Fairest, who oversaw Sanofi’s operations in Africa for six of his 20+ years there, now serves as the unit’s leader for global health. The non-profit organisation was founded in April of last year with the goal of distributing medications and supporting healthcare systems in underdeveloped nations. Sanofi offers 40 underdeveloped countries throughout the world 30 of its medications at no cost. The World Health Organization has classified all of the treatments as essential medications. They cover a wide range of therapeutic areas, but Sanofi lays particular focus on goods for diabetes, cancer, and tuberculosis.

In terms of the number of people with cardio/metabolic diseases in these nations, it’s often a pandemic in itself, according to Fairest. No one has received training on even how to manage it. They are truly leaving a legacy in terms of general healthcare when they enter a country and are successful with a programme.
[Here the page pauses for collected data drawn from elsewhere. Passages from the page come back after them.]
(* ===== verification/Core.v ===== *)
(** The data model of [edge-core]: [errors.rs] and [mapping.rs]. *)
From Stdlib Require Import Ascii.
From S2P Require Import Prelude Str Net.
Local Open Scope Z_scope.

(** [MappingId(String)] *)
Abbreviation MappingId := string.

(** ** errors.rs *)
Inductive EdgeCoreError :=
  | Validation (message : string)
  | NotFound (id : MappingId)
  | DuplicatePublicIp (ip : Ipv4Addr)
  | DuplicateEdgePrivateIp (ip : Ipv4Addr)
  | DuplicateTargetIp (ip : Ipv4Addr)
  | DuplicateMappingId (id : MappingId)
  | StoreError (message : string).

(** [Display for EdgeCoreError], from the [#[error(..)]] attributes. *)
Definition show_core_error (e : EdgeCoreError) : string :=
  match e with
  | Validation m => "validation failed: " +:+ m
  | NotFound id => "mapping not found: " +:+ id
  | DuplicatePublicIp ip => "public IP already mapped: " +:+ show_ip ip
  | DuplicateEdgePrivateIp ip => "edge private IP already mapped: " +:+ show_ip ip
  | DuplicateTargetIp ip => "target IP already mapped: " +:+ show_ip ip
  | DuplicateMappingId id => "mapping id already exists: " +:+ id
  | StoreError m => "store error: " +:+ m
  end.

(** ** mapping.rs *)

(** [MappingId::from_str] *)
Definition mapping_id_from_str (value : string) : Result EdgeCoreError MappingId :=
  let trimmed := trim value in
  if is_empty trimmed then Err (Validation "mapping id cannot be empty") else Ok trimmed.

(** [MappingId::new]; [uuid] is the hyphen-free form of a fresh v4 UUID. *)
Definition mapping_id_new (uuid : string) : MappingId := "map_" +:+ uuid.

Inductive Protocol := All | Tcp | Udp.
Inductive MappingMode := OneToOneSnat | PortForwardSnat.
Inductive MappingBackend := Nft | Xdp | Proxy.
Inductive MappingStatus := Pending | Active | Disabled | Degraded | Error.
Inductive OciAuthMode := InstancePrincipal | ApiKey.

#[export] Instance Protocol_eq_dec : EqDecision Protocol.
Proof. solve_decision. Defined.
#[export] Instance MappingMode_eq_dec : EqDecision MappingMode.
Proof. solve_decision. Defined.
#[export] Instance MappingBackend_eq_dec : EqDecision MappingBackend.
Proof. solve_decision. Defined.
#[export] Instance MappingStatus_eq_dec : EqDecision MappingStatus.
Proof. solve_decision. Defined.
#[export] Instance OciAuthMode_eq_dec : EqDecision OciAuthMode.
Proof. solve_decision. Defined.

(** [#[default]] variants *)
Definition default_protocol : Protocol := All.
Definition default_mode : MappingMode := OneToOneSnat.
Definition default_backend : MappingBackend := Nft.
Definition default_status : MappingStatus := Pending.
Definition default_auth : OciAuthMode := InstancePrincipal.

(** An enum that serialises as a string ([#[serde(rename_all = "snake_case")]]):
    its variants with their wire names, each name naming one variant. *)
Class WireEnum (T : Type) := {
  wire_eq_dec :: EqDecision T;
  variants : list T;
  wire : T -> string;
  variants_complete : forall t, t ∈ variants;
  wire_inj : forall t u, wire t = wire u -> t = u;
}.

#[global] Arguments wire : simpl never.

(** [Deserialize]: the variant with that name. *)
Definition from_wire {T} `{WireEnum T} (s : string) : option T :=
  snd <$> list_find (fun t => wire t = s) variants.

Lemma from_wire_wire {T} `{WireEnum T} (t : T) : from_wire (wire t) = Some t.
Proof.
  unfold from_wire. destruct (list_find (fun u => wire u = wire t) variants) as [[i u]|] eqn:E; cbn.
  - apply list_find_Some in E as (_ & Hu & _). apply wire_inj in Hu. by subst.
  - apply list_find_None in E. rewrite Forall_forall in E.
    by destruct (E t (variants_complete t)).
Qed.

Lemma wire_from_wire {T} `{WireEnum T} (s : string) (t : T) : from_wire s = Some t -> wire t = s.
Proof.
  unfold from_wire. destruct (list_find (fun u => wire u = s) variants) as [[i u]|] eqn:E; [|done].
  cbn. intros [= <-]. by apply list_find_Some in E as (_ & Hu & _).
Qed.

Ltac solve_variants := intros []; set_solver.
Ltac solve_wire_inj := intros [] []; vm_compute; congruence.

Definition protocol_wire (p : Protocol) : string :=
  match p with All => "all" | Tcp => "tcp" | Udp => "udp" end.
#[export] Program Instance Protocol_wire : WireEnum Protocol :=
  {| variants := [All; Tcp; Udp]; wire := protocol_wire |}.
Next Obligation. solve_variants. Qed.
Next Obligation. solve_wire_inj. Qed.

Definition mode_wire (m : MappingMode) : string :=
  match m with OneToOneSnat => "one_to_one_snat" | PortForwardSnat => "port_forward_snat" end.
#[export] Program Instance MappingMode_wire : WireEnum MappingMode :=
  {| variants := [OneToOneSnat; PortForwardSnat]; wire := mode_wire |}.
Next Obligation. solve_variants. Qed.
Next Obligation. solve_wire_inj. Qed.

Definition backend_wire (b : MappingBackend) : string :=
  match b with Nft => "nft" | Xdp => "xdp" | Proxy => "proxy" end.
#[export] Program Instance MappingBackend_wire : WireEnum MappingBackend :=
  {| variants := [Nft; Xdp; Proxy]; wire := backend_wire |}.
Next Obligation. solve_variants. Qed.
Next Obligation. solve_wire_inj. Qed.

Definition status_wire (s : MappingStatus) : string :=
  match s with
  | Pending => "pending" | Active => "active" | Disabled => "disabled"
  | Degraded => "degraded" | Error => "error"
  end.
#[export] Program Instance MappingStatus_wire : WireEnum MappingStatus :=
  {| variants := [Pending; Active; Disabled; Degraded; Error]; wire := status_wire |}.
Next Obligation. solve_variants. Qed.
Next Obligation. solve_wire_inj. Qed.

Definition auth_wire (a : OciAuthMode) : string :=
  match a with InstancePrincipal => "instance_principal" | ApiKey => "api_key" end.
#[export] Program Instance OciAuthMode_wire : WireEnum OciAuthMode :=
  {| variants := [InstancePrincipal; ApiKey]; wire := auth_wire |}.
Next Obligation. solve_variants. Qed.
Next Obligation. solve_wire_inj. Qed.

(** The [FromStr] implementations: trimmed, ASCII case ignored. *)
Definition protocol_from_str (value : string) : Result EdgeCoreError Protocol :=
  let v := to_ascii_lowercase (trim value) in
  if bool_decide (v = "all") then Ok All
  else if bool_decide (v = "tcp") then Ok Tcp
  else if bool_decide (v = "udp") then Ok Udp
  else Err (Validation ("unsupported protocol: " +:+ v)).
Definition mode_from_str (value : string) : Result EdgeCoreError MappingMode :=
  let v := to_ascii_lowercase (trim value) in
  if bool_decide (v = "one_to_one_snat") then Ok OneToOneSnat
  else if bool_decide (v = "port_forward_snat") then Ok PortForwardSnat
  else Err (Validation ("unsupported mapping mode: " +:+ v)).
Definition backend_from_str (value : string) : Result EdgeCoreError MappingBackend :=
  let v := to_ascii_lowercase (trim value) in
  if bool_decide (v = "nft") then Ok Nft
  else if bool_decide (v = "xdp") then Ok Xdp
  else if bool_decide (v = "proxy") then Ok Proxy
  else Err (Validation ("unsupported mapping backend: " +:+ v)).
Definition auth_from_str (value : string) : Result EdgeCoreError OciAuthMode :=
  let v := to_ascii_lowercase (trim value) in
  if bool_decide (v = "instance_principal") then Ok InstancePrincipal
  else if bool_decide (v = "api_key") then Ok ApiKey
  else Err (Validation ("unsupported OCI auth mode: " +:+ v)).

(** [EdgeConfig] *)
Record EdgeConfig := mkConfig {
  wan_interface : string;
  netbird_interface : string;
  target_cidrs : list Ipv4Net;
  oci_compartment_id : option string;
  oci_vnic_id : option string;
  oci_subnet_id : option string;
  oci_nsg_ids : list string;
  oci_region : option string;
  oci_auth : OciAuthMode;
  api_token : option string;
}.

(** [EdgeConfig::new] *)
Definition config_new (wan netbird : string) (cidrs : list Ipv4Net) : EdgeConfig := {|
  wan_interface := wan;
  netbird_interface := netbird;
  target_cidrs := cidrs;
  oci_compartment_id := None;
  oci_vnic_id := None;
  oci_subnet_id := None;
  oci_nsg_ids := [];
  oci_region := None;
  oci_auth := default_auth;
  api_token := None;
|}.

(** [EdgeConfig::contains_target] *)
Definition contains_target `{Ipnet} (c : EdgeConfig) (ip : Ipv4Addr) : bool :=
  existsb (fun cidr => net_contains cidr ip) (target_cidrs c).

(** A point in time ([time::OffsetDateTime]) in nanoseconds since the epoch. *)
Abbreviation Time := Z.

(** [Mapping]; the ports are [u16] values. *)
Record Mapping := mkMapping {
  id : MappingId;
  name : string;
  public_ip : option Ipv4Addr;
  oci_public_ip_ocid : option string;
  edge_private_ip : Ipv4Addr;
  oci_private_ip_ocid : option string;
  target_ip : Ipv4Addr;
  public_port : option Z;
  target_port : option Z;
  protocol : Protocol;
  mode : MappingMode;
  backend : MappingBackend;
  enabled : bool;
  status : MappingStatus;
  last_error : option string;
  health_status : option string;
  last_checked_at : option Time;
  created_at : Time;
  updated_at : Time;
}.

#[export] Instance Mapping_eq_dec : EqDecision Mapping.
Proof. solve_decision. Defined.

(** [Mapping::new]; [fresh] is the id of [MappingId::new], [now] the clock. *)
Definition mapping_new (fresh : MappingId) (now : Time) (nm : string)
    (public : option Ipv4Addr) (edge target : Ipv4Addr) : Mapping := {|
  id := fresh;
  name := nm;
  public_ip := public;
  oci_public_ip_ocid := None;
  edge_private_ip := edge;
  oci_private_ip_ocid := None;
  target_ip := target;
  public_port := None;
  target_port := None;
  protocol := default_protocol;
  mode := default_mode;
  backend := default_backend;
  enabled := true;
  status := default_status;
  last_error := None;
  health_status := None;
  last_checked_at := None;
  created_at := now;
  updated_at := now;
|}.

(** Field assignments used by the operations. *)
Definition set_id (m : Mapping) (i : MappingId) : Mapping :=
  mkMapping i (name m) (public_ip m) (oci_public_ip_ocid m) (edge_private_ip m)
    (oci_private_ip_ocid m) (target_ip m) (public_port m) (target_port m) (protocol m) (mode m)
    (backend m) (enabled m) (status m) (last_error m) (health_status m) (last_checked_at m)
    (created_at m) (updated_at m).
Definition set_endpoints (m : Mapping) (pp tp : option Z) (md : MappingMode) (pr : Protocol)
    (be : MappingBackend) : Mapping :=
  mkMapping (id m) (name m) (public_ip m) (oci_public_ip_ocid m) (edge_private_ip m)
    (oci_private_ip_ocid m) (target_ip m) pp tp pr md
    be (enabled m) (status m) (last_error m) (health_status m) (last_checked_at m)
    (created_at m) (updated_at m).
Definition set_oci (m : Mapping) (public : option Ipv4Addr) (public_ocid : option string)
    (edge : Ipv4Addr) (private_ocid : option string) : Mapping :=
  mkMapping (id m) (name m) public public_ocid edge
    private_ocid (target_ip m) (public_port m) (target_port m) (protocol m) (mode m)
    (backend m) (enabled m) (status m) (last_error m) (health_status m) (last_checked_at m)
    (created_at m) (updated_at m).
Definition set_state (m : Mapping) (en : bool) (st : MappingStatus) (now : Time) : Mapping :=
  mkMapping (id m) (name m) (public_ip m) (oci_public_ip_ocid m) (edge_private_ip m)
    (oci_private_ip_ocid m) (target_ip m) (public_port m) (target_port m) (protocol m) (mode m)
    (backend m) en st (last_error m) (health_status m) (last_checked_at m)
    (created_at m) now.
Definition set_health (m : Mapping) (st : MappingStatus) (health err : option string)
    (checked now : Time) : Mapping :=
  mkMapping (id m) (name m) (public_ip m) (oci_public_ip_ocid m) (edge_private_ip m)
    (oci_private_ip_ocid m) (target_ip m) (public_port m) (target_port m) (protocol m) (mode m)
    (backend m) (enabled m) st err health (Some checked)
    (created_at m) now.

(** [Mapping::with_id], [Mapping::mark_status], [Mapping::set_enabled] *)
Definition with_id (m : Mapping) (i : MappingId) : Mapping := set_id m i.
Definition mark_status (m : Mapping) (st : MappingStatus) (now : Time) : Mapping :=
  set_state m (enabled m) st now.
Definition set_enabled (m : Mapping) (en : bool) (now : Time) : Mapping :=
  set_state m en (if en then Pending else Disabled) now.

(** A value of the Rust type: [u16] ports, an id produced by [MappingId]. *)
Definition u16_ok (p : Z) : Prop := 0 <= p < 65536.
Definition opt_all {A} (P : A -> Prop) (o : option A) : Prop :=
  match o with Some a => P a | None => True end.
Definition id_ok (i : MappingId) : Prop := trim i = i /\ i <> "".
Record mapping_wf (m : Mapping) : Prop := {
  wf_id : id_ok (id m);
  wf_public_port : opt_all u16_ok (public_port m);
  wf_target_port : opt_all u16_ok (target_port m);
}.

Lemma mapping_id_from_str_ok s i : mapping_id_from_str s = Ok i -> id_ok i.
Proof.
  unfold mapping_id_from_str. destruct (is_empty (trim s)) eqn:E; [done|].
  intros [= <-]. split; [apply trim_idemp|by apply is_empty_false].
Qed.

Lemma mapping_id_from_str_id i : id_ok i -> mapping_id_from_str i = Ok i.
Proof.
  intros [Ht Hne]. unfold mapping_id_from_str. rewrite Ht.
  apply is_empty_false in Hne. by rewrite Hne.
Qed.

#[export] Hint Resolve mapping_id_from_str_ok : edge.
Sanofi announced recently that it is introducing an Impact brand to further distinguish its not-for-profit products. According to Fairest, the initiative will aid in increasing the effectiveness and efficiency of the 30 different medications’ delivery.

The host countries must be committed to giving the Impact project a chance to succeed. Sanofi travels to choose which countries to start in, most recently to Rwanda. According to Fairest, it will be simpler to introduce Impact to adjacent nations once success has been established. The Sanofi project has so far reached about 150,000 patients. The only way the business can achieve its future goal of making millions is by creating processes that are scalable and self-sustaining.

They won’t continue to invest indefinitely. Fairest added that they would anticipate them carrying this forward once they construct the model and feel that people are benefiting. They desire knowledge. Starting with a few target nations, they will consider the next steps before moving on.